On average, nearly half of the audit committee members in those 40 percent of companies have these relationships—“friendships involving voluntary, non-professional activities,” according to the study of approximately 2,000 U.S. companies.
These friendships, according to the study, “have a significant negative impact on corporate financial integrity, fostering earnings manipulation, low levels of audit effort, concealment of financial distress, and cover-ups of internal-control weaknesses.”
“Given the problems our study has revealed, the SEC in the U.S. and regulators in Europe should consider mandating the publication of social ties between top management and board members," stated Liesbeth Bruynseels of the University of Leuven, Belgium, who carried out the cross-Atlantic research with Eddy Cardinaels of Tilburg University, the Netherlands. "This should certainly be a priority for a group as essential to financial integrity as the audit committee, which typically consists of only three or four members.
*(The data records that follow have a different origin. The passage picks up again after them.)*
Lemma import_dff_eq (f : file) (p0 : Z) :
  import_dff f p0
  = match find_chunk_positions BINMESH_PLG_ID f p0 with
    | Ok binmesh_positions q =>
        match find_chunk_positions NATIVE_DATA_PLG_ID f q with
        | Ok native_positions q' =>
            match binmesh_positions, native_positions with
            | [], _ => Ok None q'
            | _, [] => Ok None q'
            | b :: _, n :: _ =>
                match parse_binmesh_plg b f q' with
                | Ok bm q1 =>
                    match parse_native_data_plg n bm f q1 with
                    | Ok splits q2 => Ok (Some splits) q2
                    | Raise e q2 => Raise e q2
                    | OutOfFuel => OutOfFuel
                    end
                | Raise e q1 => Raise e q1
                | OutOfFuel => OutOfFuel
                end
            end
        | Raise e q' => Raise e q'
        | OutOfFuel => OutOfFuel
        end
    | Raise e q => Raise e q
    | OutOfFuel => OutOfFuel
    end.
Proof.
  unfold import_dff, bind, ret.
  destruct (find_chunk_positions BINMESH_PLG_ID f p0) as [bp q| |];
    try reflexivity.
  destruct (find_chunk_positions NATIVE_DATA_PLG_ID f q) as [np q'| |];
    try reflexivity.
  destruct bp as [|b bp]; [reflexivity|].
  destruct np as [|n np]; [reflexivity|].
  destruct (parse_binmesh_plg b f q') as [bm q1| |]; reflexivity.
Qed.
(** As [truncated_png], but the last chunk announces 4294967284 bytes of
    data (length field FF FF FF F4) and holds 3. *)
Definition oversized_png : list byte :=
  signature
  ++ chunk "tEXt" (ascii_bytes "prompt" ++ x00 :: ascii_bytes "{}")
  ++ bytes [255; 255; 255; 244] ++ ascii_bytes "tEXt" ++ ascii_bytes "wor".

(** A chunk whose length field is FF FF FF F8, which announces 4294967288
    bytes of data, and nothing behind its type. *)
Definition short_step_png : list byte :=
  signature ++ bytes [255; 255; 255; 248] ++ ascii_bytes "IDAT".

(** Sixteen bytes that are no picture at all. *)
Definition garbage : list byte :=
  bytes [0; 1; 2; 3; 4; 5; 6; 7; 255; 255; 255; 244; 0; 0; 0; 0].

End Examples.

(** ** Files made of whole chunks

    What a well-formed file looks like, to state what the reader makes of
    one. *)

Module Stream.
Import JS.

(** A chunk as it lies in a file: four type bytes, the data, four CRC
    bytes; the length field in front of it is that of the data. *)
Record chunk := MkChunk {
  type : list byte;
  data : list byte;
  crc : list byte
}.

Definition well_formed (c : chunk) : Prop :=
  List.length (type c) = 4%nat /\ List.length (crc c) = 4%nat
  /\ length (data c) < 2 ^ 31.

Definition chunk_bytes (c : chunk) : list byte :=
  Codec.be32 (length (data c)) ++ type c ++ data c ++ crc c.

Definition stream (cs : list chunk) : list byte := flat_map chunk_bytes cs.

(** The pair a chunk stands for: none unless its type is [tEXt] and its data
    holds a zero byte. *)
Definition entry_of (c : chunk) : option (jsstring * jsstring) :=
  if decide (map byte_val (type c) = str "tEXt") then
    match HistoryLoader.split_at_zero (data c) with
    | Some (pre, post) => Some (TextDecoder_decode pre, TextDecoder_decode post)
    | None => None
    end
  else None.

Definition entries (cs : list chunk) : list (jsstring * jsstring) :=
  omap entry_of cs.

(** A text chunk. *)
Definition tEXt (keyword text crc : list byte) : Stream.chunk :=
  Stream.MkChunk [x74; x45; x58; x74] (keyword ++ x00 :: text) crc.

(** The characters of ASCII bytes. *)
Definition chars (bs : list byte) : jsstring := map byte_val bs.

Definition ascii (bs : list byte) : Prop :=
  Forall (fun b => byte_val b < 0x80) bs.

End Stream.

(** ** [web/history-loader.js]: from the bytes of a picture to the call of
    [app.loadGraphData]

    [JSON.parse] belongs to the host; it is a parameter, [None] standing for
    the [SyntaxError] it throws. *)

Module Loaders.
Import JS HistoryLoader.

Section WithJSON.
Variable json : Type.
Variable JSON_parse : jsstring -> option json.

(** What a load ends with: [app.loadGraphData] is called with a workflow, or
    an error with this message is caught and shown. *)
Inductive outcome := Load (workflow : json) | Fail (message : jsstring).

(** [JSON.parse(raw)] inside its [try]: the argument is turned into a string
    first, so [undefined] is parsed as the text [undefined]. *)
Definition parse_workflow (raw : value) : outcome :=
  let text := match raw with Str s => s | Undefined => str "undefined" end in
  match JSON_parse text with
  | Some parsed => Load parsed
  | None => Fail (str "Workflow metadata is not valid JSON.")
  end.

(** The [onFiles] handler of [loadWorkflowFromPng], from the bytes of the
    picked file on. *)
Definition loadWorkflowFromPng (fuel : nat) (arr : Uint8Array)
  : option outcome :=
  match readPngWorkflow fuel arr (str "workflow") with
  | None => None
  | Some (Reject message) => Some (Fail message)
  | Some (Resolve raw) => Some (parse_workflow raw)
  end.

(** The click handler of [loadWorkflowFromRemotePng], from the bytes of the
    fetched picture on. *)
Definition loadWorkflowFromRemotePng (fuel : nat) (arr : Uint8Array)
  : option outcome :=
  match loadWorkflowFromRemotePng_raw fuel arr with
  | None => None
  | Some (Thrown message) => Some (Fail message)
  | Some (Raw raw) => Some (parse_workflow raw)
  end.

End WithJSON.
Arguments Load {json} workflow.
Arguments Fail {json} message.
End Loaders.

(** ** The chunk loop of the copy that goes through the PNG module, chunk
    by chunk *)

Module ModuleWalk.
Import JS ModuleLoader.

(** What one chunk adds in the copy that goes through the PNG module, when
    nothing is thrown out of the loop: a [tEXt] chunk its decoding, a [zTXt]
    chunk its decoding unless that throws, any other chunk nothing. *)
Definition entry (decodeTextChunk decodeZtextChunk : list byte -> completion txt)
  (c : chunk) : option (jsstring * jsstring) :=
  if decide (name c = str "tEXt") then
    match decodeTextChunk (data c) with
    | Normal t => Some (keyword t, text t)
    | Throw _ => None
    end
  else if decide (name c = str "zTXt") then
    match decodeZtextChunk (data c) with
    | Normal t => Some (keyword t, text t)
    | Throw _ => None
    end
  else None.

(** A [tEXt] chunk whose decoding throws. *)
Definition throws (decodeTextChunk : list byte -> completion txt)
  (c : chunk) (err : jsstring) : Prop :=
  name c = str "tEXt" /\ decodeTextChunk (data c) = Throw err.

End ModuleWalk.

(** ** [web/history-loader.js]: the Load Text button of [buildDialog]

    The graph of the host is seen through [app.graph.getNodeById]: a finite
    map from node ids to nodes.  Ids and texts are whatever the saved file
    and the host hold; only equality of ids is used. *)

Module LoadText.
Import JS.

Section WithGraph.
Variable K : Type.
Context {EqK : EqDecision K} {CountK : Countable K}.
Variable V : Type.

Record widget := Widget { w_name : jsstring; w_value : V }.

(** [widgets] is [None] when [node.widgets] is missing. *)
Record node := Node { widgets : option (list widget) }.

Record entry := Entry { id : K; text : V }.

(** [node.widgets.find((w) => w.name === "text")] followed by
    [textWidget.value = v]: the first widget named [text] gets the value;
    [None] when there is no such widget. *)
Fixpoint set_text (ws : list widget) (v : V) : option (list widget) :=
  match ws with
  | [] => None
  | w :: rest =>
      if decide (w_name w = str "text") then Some (Widget (w_name w) v :: rest)
      else match set_text rest v with
           | Some rest' => Some (w :: rest')
           | None => None
           end
  end.

Record state := State {
  graph : gmap K node;
  applied : Z;
  missing : Z
}.

(** The callback of [clipTexts.forEach]. *)
Definition visit (st : state) (e : entry) : state :=
  match graph st !! id e with
  | None => State (graph st) (applied st) (missing st + 1)
  | Some nd =>
      match widgets nd with
      | None => State (graph st) (applied st) (missing st + 1)
      | Some ws =>
          match set_text ws (text e) with
          | Some ws' =>
              State (<[id e := Node (Some ws')]> (graph st))
                (applied st + 1) (missing st)
          | None => State (graph st) (applied st) (missing st + 1)
          end
      end
  end.

Inductive result := Status (st : state) | Error (message : jsstring).

(** The click handler from the fetched save on: [clip_texts] is the field
    of that name, [None] when it is missing. *)
Definition loadTexts (clip_texts : option (list entry)) (g : gmap K node)
  : result :=
  let clipTexts := match clip_texts with Some l => l | None => [] end in
  if JS.length clipTexts =? 0 then
    Error (str "No CLIP text data in this save.")
  else Status (fold_left visit clipTexts (State g 0 0)).

(** What the entries make of the node with id [k]. *)
Definition write (nd : node) (v : V) : node :=
  match widgets nd with
  | Some ws =>
      match set_text ws v with
      | Some ws' => Node (Some ws')
      | None => nd
      end
  | None => nd
  end.

Definition written (es : list entry) (k : K) (nd : node) : node :=
  fold_left (fun nd e => if decide (id e = k) then write nd (text e) else nd)
    es nd.

(** An entry that finds its widget. *)
Definition applies (g : gmap K node) (e : entry) : bool :=
  match g !! id e with
  | Some (Node (Some ws)) =>
      match set_text ws (text e) with Some _ => true | None => false end
  | _ => false
  end.

(** The graph read without the handler: the node an entry addresses is
    there, has widgets, and one of them is named [text]. *)
Definition names_text (w : widget) : bool :=
  bool_decide (w_name w = str "text").

Definition has_text_widget (g : gmap K node) (e : entry) : bool :=
  match g !! id e with
  | Some nd =>
      match widgets nd with
      | Some ws => existsb names_text ws
      | None => false
      end
  | None => false
  end.

End WithGraph.
Arguments Status {K EqK CountK V} st.
Arguments Error {K EqK CountK V} message.
End LoadText.

(** ** [web/history-loader.js]: [addMenuButton]

    Of the page only what the function asks for is kept: whether the menu
    is there and shown, which ids its children carry, the floating bar if
    it exists, and the ids found elsewhere in the page. *)

Module Menu.
Import JS.

Record menu_el := MenuEl {
  displayed : bool;
  children : list jsstring
}.

Record document := Document {
  menu : option menu_el;
  fab : option (list jsstring);
  elsewhere : list jsstring
}.

(** The ids of all elements of the page. *)
Definition ids (d : document) : list jsstring :=
  match menu d with Some m => children m | None => [] end
  ++ match fab d with Some l => l | None => [] end
  ++ elsewhere d.

(** [document.querySelector("#" + id)] finds something. *)
Definition existing (d : document) (id : jsstring) : bool :=
  bool_decide (id ∈ ids d).

(** The five buttons, in the order in which they are appended. *)
Definition buttons : list jsstring :=
  [str "prompt-history-load"; str "prompt-history-save";
   str "prompt-history-save-text"; str "prompt-history-load-png";
   str "prompt-history-load-remote"].

(** The part of [addMenuButton] behind the test for the menu [m]: the
    buttons that do not exist yet are appended to the menu when it is
    shown, and otherwise to the floating bar, which is created first if it
    is not there. *)
Definition place_buttons (d : document) (m : menu_el) : document :=
  let fresh := filter (fun id => existing d id = false) buttons in
  if displayed m then
    Document (Some (MenuEl (displayed m) (children m ++ fresh)))
      (fab d) (elsewhere d)
  else
    let bar := match fab d with Some l => l | None => [] end in
    Document (menu d) (Some (bar ++ fresh)) (elsewhere d).

Inductive outcome := Placed (attempt : Z) (d : document) | GaveUp.

(** [addMenuButton(attempt)].  The page may change while a timer runs:
    [page n] is the page as the call numbered [n] finds it.  Each recursive
    call is one timer of 250 ms. *)
Fixpoint addMenuButton (fuel : nat) (page : Z -> document) (attempt : Z)
  : option outcome :=
  match fuel with
  | O => None
  | S fuel' =>
      match menu (page attempt) with
      | None =>
          if attempt <? 20 then addMenuButton fuel' page (attempt + 1)
          else Some GaveUp
      | Some m => Some (Placed attempt (place_buttons (page attempt) m))
      end
  end.

End Menu.

(** ** [web/history-loader.js]: choosing a picture of the output directory *)

Module Chooser.
Import JS.

(** White space as [parseInt] skips it. *)
Definition is_space (c : Z) : bool :=
  bool_decide (c ∈ [9; 10; 11; 12; 13; 32; 160; 5760; 8232; 8233; 8239; 8287;
                    12288; 65279])
  || ((8192 <=? c) && (c <=? 8202)).

Fixpoint skip_spaces (s : jsstring) : jsstring :=
  match s with
  | c :: rest => if is_space c then skip_spaces rest else s
  | [] => []
  end.

Definition is_digit (c : Z) : bool := (48 <=? c) && (c <=? 57).

(** The value of the longest run of decimal digits at the start of [s]. *)
Fixpoint digits_value (acc : Z) (s : jsstring) : Z :=
  match s with
  | c :: rest =>
      if is_digit c then digits_value (acc * 10 + (c - 48)) rest else acc
  | [] => acc
  end.

(** [parseInt(s, 10)]; [None] is NaN.  The integer is kept exact: the
    rounding of numbers beyond 2^53 does not change any comparison with the
    length of an array. *)
Definition parseInt (s : jsstring) : option Z :=
  let s := skip_spaces s in
  let '(sign, s) :=
    match s with
    | 45 :: rest => (-1, rest)
    | 43 :: rest => (1, rest)
    | _ => (1, s)
    end in
  match s with
  | c :: _ => if is_digit c then Some (sign * digits_value 0 s) else None
  | [] => None
  end.

(** An entry of the list the server sends: [path] and [name] are strings or
    missing. *)
Record file := File { path : value; name : value }.

Inductive choice :=
  | Invalid
  | Picked (relPath : value)
  | TypeError.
As matters stand today, social data of the kind we used in the study is available only at a cost of thousands of dollars, well beyond the means of the average individual investor.”
Bruynseels and Cardinaels conducted the study with data from BoardEx, an international business intelligence service that provides in-depth profiles of 600,000 world business leaders and the relations between them.
The three kinds of relationships the professors focused on were employment ties, educational ties and friendships from voluntary or leisure activities.
While neither employment or educational ties were found to have a significant effect on company financial reporting, the researchers recorded the strongest correlation in the third group, which include friendships developed in elite organizations like the Chicago Club and Washington Roundtable, sports and culture groups such as the Augusta National Golf Club or Carnegie Hall Corporation, or charities like Cleveland Tomorrow and the Annie E. Casey Foundation.
The specific associations of such relationships, according to the study, include: high levels of non-cash items (discretionary accruals) in company financial statements, low fees for external auditors, a dearth of going-concern opinions, and reduced likelihood that the external auditor will report material weaknesses in company mechanisms of internal control and an enhanced likelihood such weaknesses will be reported only belatedly.
"CEOs who wish to control the quality of financial reporting may be more likely to draw committee members from their friendship network than from their advisory network,” according to the study. “Friendship ties can lead to audit committee members who are less critical of the CEO's financial reporting policies and who are less likely to rock the boat during conflicts between management and the [company's external] auditor."
Bruynseels noted that these social ties between CEOs and committee members make a significant difference to investors, according to a new working paper by Arnie Wright and Ganesh Krishnamoorthy of Northeastern University, Jeffrey Cohen of Boston College, and Lisa Milici Gaynor of the University of South Florida.
That paper outlines an experiment of 263 informed, nonprofessional investors who demonstrated the most preference for companies in which CEOs had no social or professional ties to members of the audit committee, and the least preference for firms where these ties existed. In the experiment, those ties were said to be between the audit committee chair and another member, who were classmates with the CEO in grad school and had maintained regular social contact for the 15 years since graduation.
"Investors already sense the importance of such ties to the quality of companies' financial reporting," Bruynseels said in a statement. "It's time for regulators to catch up with investors by requiring this information to be more readily available than it is today."
The study, "The Audit Committee: Management Watchdog or Personal Friend of the CEO?" is in the January/February issue of The Accounting Review, out Jan. 2, 2014.